Exercise prompt |
Output all of the entries exactly as written.

Material for this exercise |
+-------+

Definition step (c : call) (s : t) : t :=
  match c with
  | CreateUser name email password =>
      fst (createUser name email password s)
  | CreateProfile user age bio => fst (createProfile user age bio s)
  | AddInterest i interest => fst (addInterestAt i interest s)
  | SendMessage sender recipientId content now =>
      fst (sendMessage sender recipientId content now s)
  | GetMessages userId => fst (getMessages userId s)
  | FindMatches profile minScore => fst (findMatches profile minScore s)
  end.

(** The state after a sequence of calls, the first call first. *)
Fixpoint runFrom (s : t) (cs : list call) : t :=
  match cs with
  | [] => s
  | c :: cs' => runFrom (step c s) cs'
  end.

Definition run (cs : list call) : t := runFrom new cs.

(** The messages that the [sendMessage] calls of a sequence returned,
    in the order of the calls. *)
Fixpoint sentFrom (s : t) (cs : list call) : list Message.t :=
  match cs with
  | [] => []
  | c :: cs' =>
      match c with
      | SendMessage sender recipientId content now =>
          match snd (sendMessage sender recipientId content now s) with
          | Some m => [m]
          | None => []
          end
      | _ => []
      end ++ sentFrom (step c s) cs'
  end.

+-------+

Result of this exercise |
Definition step (c : call) (s : t) : t :=
  match c with
  | CreateUser name email password =>
      fst (createUser name email password s)
  | CreateProfile user age bio => fst (createProfile user age bio s)
  | AddInterest i interest => fst (addInterestAt i interest s)
  | SendMessage sender recipientId content now =>
      fst (sendMessage sender recipientId content now s)
  | GetMessages userId => fst (getMessages userId s)
  | FindMatches profile minScore => fst (findMatches profile minScore s)
  end.

(** The state after a sequence of calls, the first call first. *)
Fixpoint runFrom (s : t) (cs : list call) : t :=
  match cs with
  | [] => s
  | c :: cs' => runFrom (step c s) cs'
  end.

Definition run (cs : list call) : t := runFrom new cs.

(** The messages that the [sendMessage] calls of a sequence returned,
    in the order of the calls. *)
Fixpoint sentFrom (s : t) (cs : list call) : list Message.t :=
  match cs with
  | [] => []
  | c :: cs' =>
      match c with
      | SendMessage sender recipientId content now =>
          match snd (sendMessage sender recipientId content now s) with
          | Some m => [m]
          | None => []
          end
      | _ => []
      end ++ sentFrom (step c s) cs'
  end.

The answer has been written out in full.